The study groups were made of 99 patients (efficacy pharmacogenetic substudy) and of 114 patients (safety pharmacogenetic substudy). Polymorphisms in the following candidate genes IL28B, IL6, IL10, TNFα, IFNγ, CCL5, MxA, OAS1, SOCS3, CTLA4 and ITPA were assessed. Genotyping was carried out using Sequenom iPLEX-Gold, a single-base extension polymerase chain reaction. Efficacy end-points assessed were: rapid, early and sustained virological response (RVR, EVR and SVR, respectively). Safety end-points assessed were: anemia, neutropenia, thrombocytopenia, flu-like syndrome, gastrointestinal disturbances and depression. Chi square test, Student's T test, Mann-Whitney U test and logistic regression were used for statistic analyses.
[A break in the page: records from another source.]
(* ===== verification/DbrmServers.v ===== *)
(** * The client's calls of the controller's servers ([dbrm.cpp])

    As in [DbrmClient], [S] is the state of the system that answers and [send_recv]
    carries out a message.  [CHECK_EMPTY] is empty in this build. *)

From S2P Require Import Prelude BinFile ByteStream Vbbm Vss ColType NodeEm Wire Session TableLock MasterServers DbrmClient.

Section Client.
Context {S : Type}.
Variable send_recv : list Z → M S (Z * list Z).

(** [err = send_recv(command, response)]: the response, or [None] for an error. *)
Definition exchange_msg (command : list Z) : M S (option (list Z)) :=
  '(err, response) ← send_recv command;
  mret (if err =? ERR_OK then Some response else None).

(** [if (err != ERR_OK) throw; response >> err; if (err != ERR_OK) throw;] and the
    rest of the response. *)
Definition checked {A} (command : list Z) (get : Get A) : M S A :=
  response ← exchange_msg command;
  match response with
  | None => throw RuntimeError
  | Some bs => lift ((err ← get8; if err =? ERR_OK then get else throw RuntimeError) bs).1
  end.

(** [idbassert(response.length() == 0)] *)
Definition then_end {A} (get : Get A) : Get A :=
  a ← get;
  rest ← gets id;
  if bool_decide (rest = []) then mret a else throw AssertFailure.

(** ** Sessions *)

(** [DBRM::verID], [DBRM::sysCatVerID] *)
Definition get_context_reply : Get QueryContext := get8 ≫= fun _ => get_context.
Definition context_call (command : list Z) : M S QueryContext :=
  response ← exchange_msg command;
  match response with
  | None => mret (-1, [])
  | Some bs => catch (lift (get_context_reply bs).1) (fun _ => mret (-1, []))
  end.
Definition dbrm_verID : M S QueryContext := context_call (put8 VER_ID).
Definition dbrm_sysCatVerID : M S QueryContext := context_call (put8 SYSCAT_VER_ID).

(** [DBRM::newTxnID]: an error is told by the length of the response. *)
Definition no_txn : TxnID := mkTxn 0 false.
Definition dbrm_newTxnID (session : Z) (block isDDL : bool) : M S TxnID :=
  response ← exchange_msg (put8 NEW_TXN_ID ++ put32 session ++ put8 (put_bool block) ++ put8 (put_bool isDDL));
  match response with
  | None => mret no_txn
  | Some bs => if zlength bs =? 6 then lift ((get8 ≫= fun _ => get_txnid) bs).1 else mret no_txn
  end.

(** [DBRM::getSystemState]: the flags, or [None] for -1. *)
Definition get_flags : Get (option Z) :=
  err ← get8;
  if err =? ERR_OK then flags ← get32; mret (Some flags) else mret None.
Definition dbrm_getSystemState : M S (option Z) :=
  catch (
    response ← exchange_msg (put8 GET_SYSTEM_STATE);
    match response with
    | None => mret None
    | Some bs => lift (get_flags bs).1
    end) (fun _ => mret None).

(** [DBRM::getSystemReady]: [getSystemState] returns 1 or -1, so [!getSystemState(..)]
    is never true; [uninit] was in [stateFlags]. *)
Definition dbrm_getSystemReady (uninit : Z) : M S Z :=
  flags ← dbrm_getSystemState;
  mret (Z.land (default uninit flags) SS_READY).

(** [DBRM::committed], [DBRM::rolledback]: the transaction on return; an error is only
    logged, but the read of an empty response throws. *)
Definition dbrm_committed (txnid : TxnID) : M S TxnID :=
  '(_, response) ← send_recv (put8 COMMITTED ++ put32 (txn_id txnid) ++ put8 (put_bool (txn_valid txnid)));
  lift (get8 response).1 ≫= fun _ =>
  mret (mkTxn (txn_id txnid) false).
Definition dbrm_rolledback (uninit : Z) (txnid : TxnID) : M S TxnID :=
  '(_, response) ← send_recv (put8 ROLLED_BACK ++ put32 (txn_id txnid) ++ put8 (put_bool (txn_valid txnid)));
  tmp ← lift (get8 response).1;
  (if tmp =? ERR_OK then mret tt else dbrm_getSystemReady uninit ≫= fun _ => mret tt) ≫= fun _ =>
  mret (mkTxn (txn_id txnid) false).

(** [DBRM::getTxnID] *)
Definition get_txn_reply : Get TxnID :=
  err ← get8;
  if err =? ERR_OK then get_txnid else mret no_txn.
Definition dbrm_getTxnID (session : Z) : M S TxnID :=
  response ← exchange_msg (put8 GET_TXN_ID ++ put32 session);
  match response with
  | None => mret no_txn
  | Some bs => lift (get_txn_reply bs).1
  end.

(** [DBRM::SIDTIDMap]: [None] is the null pointer. *)
Definition get_sidtid : Get (Z * TxnID) := t ← get_txnid; sid ← get32; mret (sid, t).
Definition get_sidtids : Get (option (list (Z * TxnID))) :=
  err ← get8;
  if err =? ERR_OK then
    tmp32 ← get32;
    let len := i32 tmp32 in
    if len <? 0 then throw BadAlloc
    else l ← get_count len get_sidtid; mret (Some l)
  else mret None.
Definition dbrm_SIDTIDMap : M S (option (list (Z * TxnID))) :=
  response ← exchange_msg (put8 SID_TID_MAP);
  match response with
  | None => mret None
  | Some bs => lift (get_sidtids bs).1
  end.

(** [DBRM::getUnique32], [DBRM::getUnique64] *)
Definition dbrm_getUnique32 : M S Z := checked (put8 GET_UNIQUE_UINT32) get32.
Definition dbrm_getUnique64 : M S Z := checked (put8 GET_UNIQUE_UINT64) get64.

(** [DBRM::sessionmanager_reset] *)
Definition dbrm_sessionmanager_reset : M S unit := send_recv (put8 SM_RESET) ≫= fun _ => mret tt.

(** ** The state of the system *)

(** [DBRM::setSystemState], [DBRM::clearSystemState]: 1 or -1 *)
Definition get_ok : Get Z := err ← get8; mret (if err =? ERR_OK then 1 else -1).
Definition state_call (command : list Z) : M S Z :=
  catch (
    response ← exchange_msg command;
    match response with
    | None => mret (-1)
    | Some bs => lift (get_ok bs).1
    end) (fun _ => mret (-1)).
Definition dbrm_setSystemState (stateFlags : Z) : M S Z := state_call (put8 SET_SYSTEM_STATE ++ put32 stateFlags).
Definition dbrm_clearSystemState (stateFlags : Z) : M S Z := state_call (put8 CLEAR_SYSTEM_STATE ++ put32 stateFlags).

(** [DBRM::getSystemSuspended], [DBRM::getSystemSuspendPending],
    [DBRM::getSystemShutdownPending]: the value, with the output parameters when there
    are flags. *)
Definition flag (f flags : Z) : bool := get_bool (Z.land flags f).
Definition dbrm_getSystemSuspended : M S Z :=
  flags ← dbrm_getSystemState;
  mret (match flags with None => -1 | Some f => Z.land f SS_SUSPENDED end).
Definition dbrm_getSystemSuspendPending : M S (Z * option bool) :=
  flags ← dbrm_getSystemState;
  mret (match flags with None => (-1, None) | Some f => (Z.land f SS_SUSPEND_PENDING, Some (flag SS_ROLLBACK f)) end).
Definition dbrm_getSystemShutdownPending : M S (Z * option (bool * bool)) :=
  flags ← dbrm_getSystemState;
  mret (match flags with
        | None => (-1, None)
        | Some f => (Z.land f SS_SHUTDOWN_PENDING, Some (flag SS_ROLLBACK f, flag SS_FORCE f))
        end).

(** [DBRM::setSystemReady], [DBRM::setSystemSuspended],
    [DBRM::setSystemSuspendPending], [DBRM::setSystemShutdownPending] *)
Definition dbrm_setSystemReady (bReady : bool) : M S Z :=
  if bReady then dbrm_setSystemState SS_READY else dbrm_clearSystemState SS_READY.
Definition dbrm_setSystemSuspended (bSuspended : bool) : M S Z :=
  rc ← (if bSuspended then dbrm_setSystemState SS_SUSPENDED else mret 1);
  if rc <? 0 then mret (-1)
  else
    let stateFlags := if bSuspended then 0 else SS_SUSPENDED in
    dbrm_clearSystemState (Z.lor (Z.lor stateFlags SS_SUSPEND_PENDING) SS_ROLLBACK).
Definition dbrm_setSystemSuspendPending (bPending bRollback : bool) : M S Z :=
  if bPending then
    dbrm_setSystemState (if bRollback then Z.lor SS_SUSPEND_PENDING SS_ROLLBACK else SS_SUSPEND_PENDING)
  else dbrm_clearSystemState (Z.lor SS_SUSPEND_PENDING SS_ROLLBACK).
Definition dbrm_setSystemShutdownPending (bPending bRollback bForce : bool) : M S Z :=
  if bPending then
    dbrm_setSystemState
      (if bForce then Z.lor SS_SHUTDOWN_PENDING SS_FORCE
       else if bRollback then Z.lor SS_SHUTDOWN_PENDING SS_ROLLBACK else SS_SHUTDOWN_PENDING)
  else dbrm_clearSystemState (Z.lor (Z.lor SS_SHUTDOWN_PENDING SS_ROLLBACK) SS_FORCE).

(** ** OIDs *)

(** The bodies that return -1 for every error. *)
Definition get_int : Get Z :=
  err ← get8;
  if err =? ERR_OK then get_oid else mret (-1).
Definition int_call (command : list Z) : M S Z :=
  response ← exchange_msg command;
  match response with
  | None => mret (-1)
  | Some bs => catch (lift (get_int bs).1) (fun _ => mret (-1))
  end.

(** [DBRM::allocOIDs], [DBRM::allocVBOID], [DBRM::getDBRootOfVBOID] *)
Definition dbrm_allocOIDs (num : Z) : M S Z := int_call (put8 ALLOC_OIDS ++ put32 num).
Definition dbrm_allocVBOID (dbroot : Z) : M S Z := int_call (put8 ALLOC_VBOID ++ put32 dbroot).
Definition dbrm_getDBRootOfVBOID (vbOID : Z) : M S Z := int_call (put8 GETDBROOTOFVBOID ++ put32 vbOID).

(** [DBRM::returnOIDs] *)
Definition dbrm_returnOIDs (start end_ : Z) : M S unit :=
  '(err, response) ← send_recv (put8 RETURN_OIDS ++ put32 start ++ put32 end_);
  if err =? ERR_NETWORK then throw RuntimeError
  else
    err ← catch (lift (get8 response).1) (fun _ => mret ERR_FAILURE);
    if err =? ERR_OK then mret tt else throw RuntimeError.

(** [DBRM::oidm_size] *)
Definition dbrm_oidm_size : M S Z :=
  response ← exchange_msg (put8 OIDM_SIZE);
  match response with
  | None => throw RuntimeError
  | Some bs => catch (lift (get_int bs).1) (fun _ => throw RuntimeError)
  end.

(** [DBRM::getVBOIDToDBRootMap] *)
Definition dbrm_getVBOIDToDBRootMap : M S (list Z) :=
  catch (checked (put8 GETVBOIDTODBROOTMAP) (get_inline 2 get_u)) (fun _ => throw RuntimeError).

(** ** Table locks *)

(** [DBRM::getTableLock]: the id and the owner, which a refusal replaces by the owner
    of the lock in the way.  [pmDbroots] is the configuration of the modules and
    [now] the time. *)
Definition get_lock_reply (owner : list Z * Z * Z * Z) : Get (Z * (list Z * Z * Z * Z)) :=
  ret ← get64;
  if ret =? 0 then
    pid ← get32;
    name ← get_string;
    session ← get32;
    txn ← get32;
    mret (ret, (name, pid, i32 session, i32 txn))
  else mret (ret, owner).
Definition lock_request (pmDbroots : Z → list Z) (now : Z) (pmList : list Z) (oid : Z) (name : list Z) (pid session txn state : Z)
    : TableLockInfo :=
  mkTLI 0 oid name pid session txn state now (pmList ≫= pmDbroots).
Definition dbrm_getTableLock (pmDbroots : Z → list Z) (now : Z) (pmList : list Z) (oid : Z) (name : list Z)
    (pid session txn state : Z) : M S (Z * (list Z * Z * Z * Z)) :=
  checked (put8 GET_TABLE_LOCK ++ put_tli (lock_request pmDbroots now pmList oid name pid session txn state))
    (then_end (get_lock_reply (name, pid, session, txn))).

(** [DBRM::releaseTableLock], [DBRM::changeState], [DBRM::changeOwner],
    [DBRM::checkOwner] *)
Definition get_yes_no : Get bool := err ← get8; mret (get_bool err).
Definition dbrm_releaseTableLock (id : Z) : M S bool := checked (put8 RELEASE_TABLE_LOCK ++ put64 id) (then_end get_yes_no).
Definition dbrm_changeState (id state : Z) : M S bool :=
  checked (put8 CHANGE_TABLE_LOCK_STATE ++ put64 id ++ put32 state) (then_end get_yes_no).
Definition dbrm_changeOwner (id : Z) (name : list Z) (pid session txn : Z) : M S bool :=
  checked (put8 CHANGE_TABLE_LOCK_OWNER ++ put64 id ++ put_string name ++ put32 pid ++ put32 session ++ put32 txn)
    (then_end get_yes_no).
Definition dbrm_checkOwner (id : Z) : M S bool := checked (put8 OWNER_CHECK ++ put64 id) (then_end get_yes_no).

(** [DBRM::getAllTableLocks], [DBRM::releaseAllTableLocks], [DBRM::getTableLockInfo] *)
Definition dbrm_getAllTableLocks : M S (list TableLockInfo) := checked (put8 GET_ALL_TABLE_LOCKS) (then_end (get_vector get_tli)).
Definition get_done : Get unit :=
  err ← get8;
  rest ← gets id;
  if negb (bool_decide (rest = [])) then throw AssertFailure
  else if err =? ERR_OK then mret tt else throw RuntimeError.
Definition done_call (command : list Z) : M S unit :=
  response ← exchange_msg command;
  match response with
  | None => throw RuntimeError
  | Some bs => lift (get_done bs).1
  end.
Definition dbrm_releaseAllTableLocks : M S unit := done_call (put8 RELEASE_ALL_TABLE_LOCKS).
Definition get_lock_info : Get (option TableLockInfo) :=
  err ← get8;
  if get_bool err then t ← get_tli; mret (Some t) else mret None.
Definition dbrm_getTableLockInfo (id : Z) : M S (option TableLockInfo) :=
  checked (put8 GET_TABLE_LOCK_INFO ++ put64 id) get_lock_info.

(** ** Sequences *)

(** [DBRM::startAISequence], [DBRM::resetAISequence], [DBRM::getAILock],
    [DBRM::releaseAILock] *)
Definition dbrm_startAISequence (oid firstNum colWidth : Z) (t : ColDataType) : M S unit :=
  done_call (put8 START_AI_SEQUENCE ++ put32 oid ++ put64 firstNum ++ put32 colWidth ++ put8 (ctype_code t)).
Definition dbrm_resetAISequence (oid value : Z) : M S unit := done_call (put8 RESET_AI_SEQUENCE ++ put32 oid ++ put64 value).
Definition dbrm_getAILock (oid : Z) : M S unit := done_call (put8 GET_AI_LOCK ++ put32 oid).
Definition dbrm_releaseAILock (oid : Z) : M S unit := done_call (put8 RELEASE_AI_LOCK ++ put32 oid).

(** [DBRM::getAIRange], [DBRM::getAIValue]: [None] is [false]. *)
Definition get_range_reply : Get (option Z) :=
  err ← get8;
  if err =? 0 then mret None else firstNum ← then_end get64; mret (Some firstNum).
Definition dbrm_getAIRange (oid count : Z) : M S (option Z) :=
  checked (put8 GET_AI_RANGE ++ put32 oid ++ put32 count) get_range_reply.
Definition dbrm_getAIValue (oid : Z) : M S (option Z) := dbrm_getAIRange oid 0.
End Client.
As efficacy is concerned, IL28B and CTLA4 gene polymorphisms were associated with RVR (p<0.05 for both comparisons). Nevertheless, only polymorphism in the IL28B gene was associated with SVR (p = 0.004). In the multivariate analysis, the only gene independently associated with SVR was IL28B (OR 2.61, 95%CI 1.2–5.6, p = 0.01). With respect to safety, there were no significant associations between flu-like syndrome or depression and the genetic variants studied. Gastrointestinal disturbances were associated with ITPA gene polymorphism (p = 0.04). Anemia was associated with OAS1 and CTLA4 gene polymorphisms (p = 0.049 and p = 0.045, respectively), neutropenia and thromobocytopenia were associated with SOCS3 gene polymorphism (p = 0.02 and p = 0.002, respectively). In the multivariate analysis, the associations of the SOCS3 gene polymorphism with neutropenia (OR 0.26, 95%CI 0.09–0.75, p = 0.01) and thrombocytopenia (OR 0.07, 95%CI 0.008–0.57, p = 0.01) remained significant.
In HCV-HIV coinfected patients treated with PegIFNα and ribavirin, SVR is associated with IL28B rs8099917 polymorphism. HCV treatment-induced neutropenia and thrombocytopenia are associated with SOCS3 rs4969170 polymorphism.